Task: The first line to keep is the one containing "match announce_rx_channel with"; restate it and all lines after it through the end of the material, word for word and nothing else.

Data records:
_____

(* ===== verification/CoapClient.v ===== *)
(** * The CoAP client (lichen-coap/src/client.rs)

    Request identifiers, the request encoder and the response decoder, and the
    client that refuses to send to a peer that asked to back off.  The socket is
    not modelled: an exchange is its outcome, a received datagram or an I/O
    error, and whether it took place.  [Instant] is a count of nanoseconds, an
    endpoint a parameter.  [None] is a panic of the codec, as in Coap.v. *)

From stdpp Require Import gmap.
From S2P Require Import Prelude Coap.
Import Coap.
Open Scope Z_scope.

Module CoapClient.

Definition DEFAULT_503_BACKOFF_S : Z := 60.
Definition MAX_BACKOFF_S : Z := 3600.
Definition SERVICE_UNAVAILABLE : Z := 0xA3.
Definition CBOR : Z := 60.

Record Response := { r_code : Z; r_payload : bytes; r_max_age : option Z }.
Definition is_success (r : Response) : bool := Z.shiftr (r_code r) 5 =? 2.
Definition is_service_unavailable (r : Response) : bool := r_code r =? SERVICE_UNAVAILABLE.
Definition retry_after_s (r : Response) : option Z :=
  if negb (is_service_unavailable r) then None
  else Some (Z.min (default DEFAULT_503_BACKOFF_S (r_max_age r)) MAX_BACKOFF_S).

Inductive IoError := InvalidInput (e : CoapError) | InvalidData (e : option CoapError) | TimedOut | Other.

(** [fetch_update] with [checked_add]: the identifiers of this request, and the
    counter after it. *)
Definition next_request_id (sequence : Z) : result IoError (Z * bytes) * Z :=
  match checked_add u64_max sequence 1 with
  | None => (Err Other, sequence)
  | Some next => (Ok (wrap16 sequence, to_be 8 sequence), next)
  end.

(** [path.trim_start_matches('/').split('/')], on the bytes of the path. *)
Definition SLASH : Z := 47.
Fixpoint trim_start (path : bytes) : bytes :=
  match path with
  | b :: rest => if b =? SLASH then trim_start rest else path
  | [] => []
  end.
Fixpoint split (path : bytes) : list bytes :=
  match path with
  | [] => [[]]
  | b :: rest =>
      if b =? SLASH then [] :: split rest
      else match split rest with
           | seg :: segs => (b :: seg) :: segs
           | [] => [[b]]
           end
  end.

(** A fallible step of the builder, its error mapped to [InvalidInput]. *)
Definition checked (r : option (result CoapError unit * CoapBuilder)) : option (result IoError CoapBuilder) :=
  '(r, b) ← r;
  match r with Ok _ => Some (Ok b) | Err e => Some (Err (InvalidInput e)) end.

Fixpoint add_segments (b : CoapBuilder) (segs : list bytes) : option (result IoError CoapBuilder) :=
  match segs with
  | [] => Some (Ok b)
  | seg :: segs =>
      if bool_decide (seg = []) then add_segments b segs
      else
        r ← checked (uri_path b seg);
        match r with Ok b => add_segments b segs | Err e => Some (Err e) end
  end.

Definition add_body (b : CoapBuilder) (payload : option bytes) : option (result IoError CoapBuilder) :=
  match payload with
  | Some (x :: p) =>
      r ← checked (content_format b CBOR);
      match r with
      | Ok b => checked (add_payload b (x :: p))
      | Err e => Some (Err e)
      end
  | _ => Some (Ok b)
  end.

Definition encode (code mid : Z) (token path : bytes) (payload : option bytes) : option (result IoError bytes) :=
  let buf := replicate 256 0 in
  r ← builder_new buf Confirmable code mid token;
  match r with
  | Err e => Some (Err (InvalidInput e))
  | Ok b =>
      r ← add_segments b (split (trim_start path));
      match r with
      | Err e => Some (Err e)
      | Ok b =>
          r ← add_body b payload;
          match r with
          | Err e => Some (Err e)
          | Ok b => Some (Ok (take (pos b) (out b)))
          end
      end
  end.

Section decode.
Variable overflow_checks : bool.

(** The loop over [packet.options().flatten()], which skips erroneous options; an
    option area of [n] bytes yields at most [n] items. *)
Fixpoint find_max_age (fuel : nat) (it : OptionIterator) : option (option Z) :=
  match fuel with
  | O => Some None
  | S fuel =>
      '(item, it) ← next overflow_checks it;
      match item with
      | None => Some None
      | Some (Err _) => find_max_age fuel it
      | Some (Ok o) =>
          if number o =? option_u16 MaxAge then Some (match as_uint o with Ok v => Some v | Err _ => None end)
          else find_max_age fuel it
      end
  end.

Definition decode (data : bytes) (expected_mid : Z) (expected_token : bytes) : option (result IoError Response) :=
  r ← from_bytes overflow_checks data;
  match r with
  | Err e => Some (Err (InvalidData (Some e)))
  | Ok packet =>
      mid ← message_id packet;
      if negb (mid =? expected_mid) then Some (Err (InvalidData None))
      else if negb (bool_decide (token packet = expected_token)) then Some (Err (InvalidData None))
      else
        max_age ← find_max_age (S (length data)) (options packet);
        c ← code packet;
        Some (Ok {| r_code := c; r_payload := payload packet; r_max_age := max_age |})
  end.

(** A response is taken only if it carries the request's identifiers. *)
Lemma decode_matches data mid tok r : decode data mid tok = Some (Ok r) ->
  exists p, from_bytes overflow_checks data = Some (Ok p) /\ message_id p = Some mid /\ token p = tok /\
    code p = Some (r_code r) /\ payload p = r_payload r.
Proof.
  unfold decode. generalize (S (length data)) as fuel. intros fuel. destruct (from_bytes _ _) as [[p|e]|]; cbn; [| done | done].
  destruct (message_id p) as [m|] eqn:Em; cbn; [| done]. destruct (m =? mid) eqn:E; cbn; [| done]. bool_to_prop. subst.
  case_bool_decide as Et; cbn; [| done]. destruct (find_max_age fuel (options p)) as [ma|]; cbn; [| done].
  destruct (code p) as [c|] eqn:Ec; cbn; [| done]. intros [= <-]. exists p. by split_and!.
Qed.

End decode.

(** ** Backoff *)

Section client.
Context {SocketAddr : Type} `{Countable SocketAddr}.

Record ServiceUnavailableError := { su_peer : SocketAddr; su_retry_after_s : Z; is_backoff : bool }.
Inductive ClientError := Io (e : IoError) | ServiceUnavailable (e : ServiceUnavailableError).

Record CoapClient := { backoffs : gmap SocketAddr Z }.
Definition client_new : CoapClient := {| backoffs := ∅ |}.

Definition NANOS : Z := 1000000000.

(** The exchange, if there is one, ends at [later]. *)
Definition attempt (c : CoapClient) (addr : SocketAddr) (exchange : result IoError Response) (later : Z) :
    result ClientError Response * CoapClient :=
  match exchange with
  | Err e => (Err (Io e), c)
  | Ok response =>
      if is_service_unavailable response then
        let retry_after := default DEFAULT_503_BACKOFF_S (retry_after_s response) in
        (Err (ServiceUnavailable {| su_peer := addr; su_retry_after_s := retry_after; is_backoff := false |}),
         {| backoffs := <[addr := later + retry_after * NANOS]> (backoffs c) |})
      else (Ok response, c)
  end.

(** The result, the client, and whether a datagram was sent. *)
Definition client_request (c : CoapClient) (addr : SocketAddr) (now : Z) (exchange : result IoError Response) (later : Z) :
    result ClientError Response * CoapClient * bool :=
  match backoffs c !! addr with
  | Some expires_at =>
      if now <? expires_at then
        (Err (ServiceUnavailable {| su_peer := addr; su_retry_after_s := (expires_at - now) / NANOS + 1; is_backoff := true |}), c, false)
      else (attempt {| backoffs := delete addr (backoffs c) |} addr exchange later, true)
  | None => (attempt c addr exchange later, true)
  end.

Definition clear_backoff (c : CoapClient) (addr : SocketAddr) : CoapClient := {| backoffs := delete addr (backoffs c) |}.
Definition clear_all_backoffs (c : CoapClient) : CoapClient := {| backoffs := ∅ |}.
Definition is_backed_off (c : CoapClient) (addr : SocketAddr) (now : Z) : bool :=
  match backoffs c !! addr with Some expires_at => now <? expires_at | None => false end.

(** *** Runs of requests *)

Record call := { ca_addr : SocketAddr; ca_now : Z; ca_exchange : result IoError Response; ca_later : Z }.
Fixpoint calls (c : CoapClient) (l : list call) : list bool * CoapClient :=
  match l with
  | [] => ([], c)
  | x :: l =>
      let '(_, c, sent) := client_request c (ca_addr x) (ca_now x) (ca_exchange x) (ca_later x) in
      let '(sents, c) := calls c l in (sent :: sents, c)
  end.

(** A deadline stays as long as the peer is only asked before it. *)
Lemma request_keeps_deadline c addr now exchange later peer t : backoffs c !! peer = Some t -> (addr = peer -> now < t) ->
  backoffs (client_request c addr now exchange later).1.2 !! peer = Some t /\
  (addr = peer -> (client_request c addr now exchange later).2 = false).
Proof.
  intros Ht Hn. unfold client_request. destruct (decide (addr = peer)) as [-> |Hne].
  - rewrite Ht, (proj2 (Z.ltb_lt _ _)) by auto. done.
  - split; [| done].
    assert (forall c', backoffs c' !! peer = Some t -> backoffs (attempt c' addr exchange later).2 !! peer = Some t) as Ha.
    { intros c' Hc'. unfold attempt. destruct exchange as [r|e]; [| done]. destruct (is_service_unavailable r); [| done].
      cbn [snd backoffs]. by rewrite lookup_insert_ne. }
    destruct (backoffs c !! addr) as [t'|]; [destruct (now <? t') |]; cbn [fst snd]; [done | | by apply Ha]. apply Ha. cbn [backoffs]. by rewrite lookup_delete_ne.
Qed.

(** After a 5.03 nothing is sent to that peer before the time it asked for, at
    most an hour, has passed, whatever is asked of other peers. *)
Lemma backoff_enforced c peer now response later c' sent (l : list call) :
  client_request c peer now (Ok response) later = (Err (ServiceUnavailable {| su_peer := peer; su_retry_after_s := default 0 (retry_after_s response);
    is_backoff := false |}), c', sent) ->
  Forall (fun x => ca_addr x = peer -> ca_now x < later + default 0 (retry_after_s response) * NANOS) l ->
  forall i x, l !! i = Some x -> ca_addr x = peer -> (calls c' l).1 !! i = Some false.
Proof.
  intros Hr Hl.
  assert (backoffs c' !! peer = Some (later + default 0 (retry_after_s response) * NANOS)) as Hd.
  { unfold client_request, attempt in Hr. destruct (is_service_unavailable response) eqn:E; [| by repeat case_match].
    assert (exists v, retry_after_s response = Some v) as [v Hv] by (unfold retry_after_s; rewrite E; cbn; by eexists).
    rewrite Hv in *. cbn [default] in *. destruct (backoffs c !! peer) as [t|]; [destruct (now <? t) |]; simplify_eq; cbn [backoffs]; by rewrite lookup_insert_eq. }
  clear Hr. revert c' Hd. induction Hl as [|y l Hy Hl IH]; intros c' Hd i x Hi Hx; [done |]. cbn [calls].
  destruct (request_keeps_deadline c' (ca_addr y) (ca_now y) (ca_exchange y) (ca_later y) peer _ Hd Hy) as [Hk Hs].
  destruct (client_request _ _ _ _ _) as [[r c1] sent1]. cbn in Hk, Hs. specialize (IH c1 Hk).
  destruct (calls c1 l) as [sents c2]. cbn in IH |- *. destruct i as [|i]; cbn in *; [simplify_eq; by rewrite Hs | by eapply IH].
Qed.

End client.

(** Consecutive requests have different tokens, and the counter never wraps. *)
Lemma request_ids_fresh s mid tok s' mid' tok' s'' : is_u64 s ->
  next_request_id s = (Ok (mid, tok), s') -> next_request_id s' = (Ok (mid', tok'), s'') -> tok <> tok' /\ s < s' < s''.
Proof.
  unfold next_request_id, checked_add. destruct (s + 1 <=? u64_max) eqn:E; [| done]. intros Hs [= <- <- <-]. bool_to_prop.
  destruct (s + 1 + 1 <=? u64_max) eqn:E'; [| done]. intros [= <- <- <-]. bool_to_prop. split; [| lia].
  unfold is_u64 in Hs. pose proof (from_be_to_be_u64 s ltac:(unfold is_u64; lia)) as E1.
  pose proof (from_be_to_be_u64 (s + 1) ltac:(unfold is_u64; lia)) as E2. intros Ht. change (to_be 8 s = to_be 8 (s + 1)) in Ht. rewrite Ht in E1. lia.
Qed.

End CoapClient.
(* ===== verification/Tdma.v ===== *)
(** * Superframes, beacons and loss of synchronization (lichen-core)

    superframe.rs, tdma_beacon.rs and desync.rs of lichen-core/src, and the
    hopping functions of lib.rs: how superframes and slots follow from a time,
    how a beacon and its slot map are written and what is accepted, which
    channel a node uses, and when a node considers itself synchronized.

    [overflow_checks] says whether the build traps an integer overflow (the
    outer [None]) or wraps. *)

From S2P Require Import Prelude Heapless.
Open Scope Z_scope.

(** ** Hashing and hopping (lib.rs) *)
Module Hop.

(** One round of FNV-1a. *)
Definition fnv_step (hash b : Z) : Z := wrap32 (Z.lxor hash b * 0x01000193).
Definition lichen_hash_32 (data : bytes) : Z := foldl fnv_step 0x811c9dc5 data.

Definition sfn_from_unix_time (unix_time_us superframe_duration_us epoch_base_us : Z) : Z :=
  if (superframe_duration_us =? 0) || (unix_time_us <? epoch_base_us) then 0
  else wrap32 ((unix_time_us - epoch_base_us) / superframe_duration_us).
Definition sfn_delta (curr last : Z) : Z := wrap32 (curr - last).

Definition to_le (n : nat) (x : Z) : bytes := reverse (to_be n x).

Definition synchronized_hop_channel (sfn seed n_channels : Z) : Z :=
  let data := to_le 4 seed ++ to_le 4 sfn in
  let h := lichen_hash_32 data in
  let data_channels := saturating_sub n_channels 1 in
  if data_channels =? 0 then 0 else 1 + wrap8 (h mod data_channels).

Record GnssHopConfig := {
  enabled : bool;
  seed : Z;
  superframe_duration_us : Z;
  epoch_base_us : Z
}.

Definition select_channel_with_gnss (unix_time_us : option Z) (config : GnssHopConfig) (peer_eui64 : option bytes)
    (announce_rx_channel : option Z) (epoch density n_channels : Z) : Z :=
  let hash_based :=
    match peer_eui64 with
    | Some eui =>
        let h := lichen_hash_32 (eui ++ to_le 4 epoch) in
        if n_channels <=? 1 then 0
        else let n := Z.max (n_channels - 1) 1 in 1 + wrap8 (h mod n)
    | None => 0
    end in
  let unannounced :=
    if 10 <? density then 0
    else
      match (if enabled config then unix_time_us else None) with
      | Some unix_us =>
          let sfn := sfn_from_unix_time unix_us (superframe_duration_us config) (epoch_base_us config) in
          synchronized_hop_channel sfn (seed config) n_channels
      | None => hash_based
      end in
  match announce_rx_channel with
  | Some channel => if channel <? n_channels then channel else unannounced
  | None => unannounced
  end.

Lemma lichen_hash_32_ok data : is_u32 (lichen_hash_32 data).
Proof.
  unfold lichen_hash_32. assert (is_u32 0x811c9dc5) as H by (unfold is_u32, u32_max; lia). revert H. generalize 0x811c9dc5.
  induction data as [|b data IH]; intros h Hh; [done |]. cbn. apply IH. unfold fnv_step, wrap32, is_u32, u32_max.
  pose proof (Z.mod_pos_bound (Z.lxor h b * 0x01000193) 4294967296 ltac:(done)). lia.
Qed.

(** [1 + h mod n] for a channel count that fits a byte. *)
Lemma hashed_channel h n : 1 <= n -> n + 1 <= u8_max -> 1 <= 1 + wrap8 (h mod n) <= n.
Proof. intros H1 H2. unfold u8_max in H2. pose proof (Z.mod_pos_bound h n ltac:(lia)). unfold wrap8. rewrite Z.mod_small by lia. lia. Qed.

_____

Your response:
  match announce_rx_channel with
  | Some channel => if channel <? n_channels then channel else unannounced
  | None => unannounced
  end.

Lemma lichen_hash_32_ok data : is_u32 (lichen_hash_32 data).
Proof.
  unfold lichen_hash_32. assert (is_u32 0x811c9dc5) as H by (unfold is_u32, u32_max; lia). revert H. generalize 0x811c9dc5.
  induction data as [|b data IH]; intros h Hh; [done |]. cbn. apply IH. unfold fnv_step, wrap32, is_u32, u32_max.
  pose proof (Z.mod_pos_bound (Z.lxor h b * 0x01000193) 4294967296 ltac:(done)). lia.
Qed.

(** [1 + h mod n] for a channel count that fits a byte. *)
Lemma hashed_channel h n : 1 <= n -> n + 1 <= u8_max -> 1 <= 1 + wrap8 (h mod n) <= n.
Proof. intros H1 H2. unfold u8_max in H2. pose proof (Z.mod_pos_bound h n ltac:(lia)). unfold wrap8. rewrite Z.mod_small by lia. lia. Qed.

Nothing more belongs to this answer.